If Aunt asks just tell her the truth, Mom asked to take it down..
End of story!
In this case auntie is acting appropriately to the best of her knowledge. Of course she should respect her sister's belief system, but how can we reasonably expect that when she has never been told it has changed since their shared childhood? This is not a situation where a relative is coming in and trying to convert the dying person or taking advantage of the dementia. Auntie has no reason to think her sister does not share her beliefs.
For reasons probably only known to herself, Mom has decided not to tell her sister of her new outlook on life. She has maintained that position for a quarter of a century. I think it would be wrong to "out" her now. I think it would be wrong to criticize Aunt for doing what she thinks is best.

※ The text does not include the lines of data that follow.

(** * Role-based access control: the decision engine and its two adapters

    A shallow embedding of the authorization core of the repository
    ([server/lib/rbac/types.ts], [permissions.ts], [context.ts],
    [middleware.ts], [server/modules/me/index.ts] and [lib/rbac-client.ts])
    together with the properties the specification states about it.

    Roles are kept as the strings they are at run time: the store hands the
    role over as a raw string and [context.ts] only casts it after [isRole].
    Permissions only ever come from the enumeration, so they are an
    inductive type with its wire value. *)

From stdpp Require Import base strings list gmap.

Local Open Scope string_scope.

(** ** The fragment of the JavaScript run time the code relies on *)

Module JS.

(** Completion of a call: a value, or a thrown [TypeError]. *)
Inductive outcome (A : Type) : Type :=
| Ok (a : A)
| TypeError.
Arguments Ok {A} a.
Arguments TypeError {A}.

(** What [obj[key]] evaluates to on an ordinary object: an own property,
    a member inherited from [Object.prototype], or [undefined]. *)
Inductive prop (A : Type) : Type :=
| Own (a : A)
| Inherited (name : string)
| Undefined.
Arguments Own {A} a.
Arguments Inherited {A} name.
Arguments Undefined {A}.
(** X29. On feature level 9_3 [syncVertexBuffersAndInputLayout] makes the
    first attribute a non-instanced one whenever there is one: with no
    null entry among the sorted attributes, [mCurrentAttributes] is left
    as the sorted attributes with entry 0 and the first entry [k] of
    divisor zero exchanged (nothing moves when entry 0 is that entry),
    whether or not the input layout and the vertex buffers can then be
    applied. *)
Theorem syncVertexBuffersAndInputLayout_first_not_instanced (MAX_VERTEX_ATTRIBS : nat)
    (mRenderer : Renderer11) (context : Context) (drawCallParams : DrawCallParams)
    (s : St) :
  let glState := getGLState context in
  let sorted :=
    (SortAttributesByLayout MAX_VERTEX_ATTRIBS (getProgram glState)
       (getTranslatedAttribs (getVertexArray glState))
       (mCurrentValueAttribs (vertexCache (sm s)))
       (replicate MAX_VERTEX_ATTRIBS 0%Z)).2 in
  let after :=
    currentAttributes
      (state (syncVertexBuffersAndInputLayout MAX_VERTEX_ATTRIBS mRenderer context
                drawCallParams s)) in
  featureLevel_le_9_3 mRenderer = true ->
  (forall j, sorted !! j <> Some None) ->
  forall first, sorted !! 0 = Some (Some first) -> (0 <= ta_divisor first)%Z ->
  forall i a, sorted !! i = Some (Some a) -> ta_divisor a = 0%Z ->
  exists k b,
    k <= i /\ sorted !! k = Some (Some b) /\ ta_divisor b = 0%Z
    /\ after !! 0 = Some (Some b) /\ after !! k = Some (Some first)
    /\ forall j, j <> 0 -> j <> k -> after !! j = sorted !! j.
Proof.
  intros glState sorted after Hfl Hnonnull first Hfirst Hdiv i a Hi Ha.
  subst after. unfold syncVertexBuffersAndInputLayout. mread. fold glState.
  revert sorted Hnonnull Hfirst Hi.
  destruct (SortAttributesByLayout MAX_VERTEX_ATTRIBS (getProgram glState)
              (getTranslatedAttribs (getVertexArray glState))
              (mCurrentValueAttribs (vertexCache (sm s)))
              (replicate MAX_VERTEX_ATTRIBS 0%Z)) as [sem cur].
  cbn [snd]. intros Hnonnull Hfirst Hi.
  assert (forall l sem',
            preserves currentAttributes
              (inputLayout ← try (getInputLayout mRenderer l sem' drawCallParams);
               setInputLayoutInternal inputLayout;;
               applyVertexBuffers MAX_VERTEX_ATTRIBS mRenderer context drawCallParams))
    as Hrest.
  { intros l sem'. unfold setInputLayoutInternal.
    repeat attrs_step. }
  destruct cur as [|f0 rest]; [discriminate Hfirst|].
  cbn in Hfirst. injection Hfirst as ->.
  rewrite Hfl. cbn [andb].
  change (default empty_TranslatedAttribute (Some first)) with first.
  destruct (0 <? ta_divisor first)%Z eqn:Hpos.
  - apply Z.ltb_lt in Hpos.
    pose proof (FindFirstNonInstanced_loop (Some first :: rest) 0) as Hfind.
    unfold FindFirstNonInstanced.
    destruct ((fix loop (index : nat) (l : list (option TranslatedAttribute))
                 : Optional nat :=
                 match l with
                 | [] => None
                 | a :: l' =>
                     if (ta_divisor (default empty_TranslatedAttribute a) =? 0)%Z
                     then Some index
                     else loop (S index) l'
                 end) 0 (Some first :: rest)) as [index|].
    + rewrite Nat.sub_0_r in Hfind.
      destruct Hfind as (_ & (e & He & Hd) & Hbefore).
      destruct e as [b|]; [|exfalso; exact (Hnonnull index He)].
      cbn in Hd.
      assert (index <> 0) as Hne.
      { intros ->. cbn in He. injection He as <-. lia. }
      assert (index < length (Some first :: rest)) as Hlen
        by (eapply lookup_lt_Some; exact He).
      cbv beta iota. rewrite set_mCurrentAttributes_then by apply Hrest.
      exists index, b. rewrite He. cbn [default].
      split; [|split; [reflexivity|split; [exact Hd|split; [|split]]]].
      * destruct (Nat.le_gt_cases index i) as [H|H]; [exact H|].
        exfalso. apply (Hbefore i (Some a) H Hi). exact Ha.
      * rewrite list_lookup_insert_ne by lia.
        apply list_lookup_insert_eq. cbn. lia.
      * apply list_lookup_insert_eq. rewrite length_insert. exact Hlen.
      * intros j Hj0 Hjk.
        rewrite list_lookup_insert_ne by lia.
        apply list_lookup_insert_ne. lia.
    + exfalso. apply (Hfind i (Some a) Hi). exact Ha.
  - apply Z.ltb_ge in Hpos.
    cbv beta iota. rewrite set_mCurrentAttributes_then by apply Hrest.
    exists 0, first. repeat split; try reflexivity; lia.
Qed.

All of this puts the poster in an awkward situation. I am surely sorry about that. No, I don't think daughter needs to agree to read bible passages or call in clergy. Daughter knows mom's true feelings and needs to respect them. But daughter also knows mom's secret that auntie doesn't know, and really needs to respect her mother's choice not to tell her.
The present situation is a consequence of your mother keeping her spiritual views secret from some parts of her family. Her choice. Respect it. Unfortunately that leaves you, grumpyotter, looking like the bad guy. I'm truly sorry about that, but I hope you can rise above that for your mother's sake.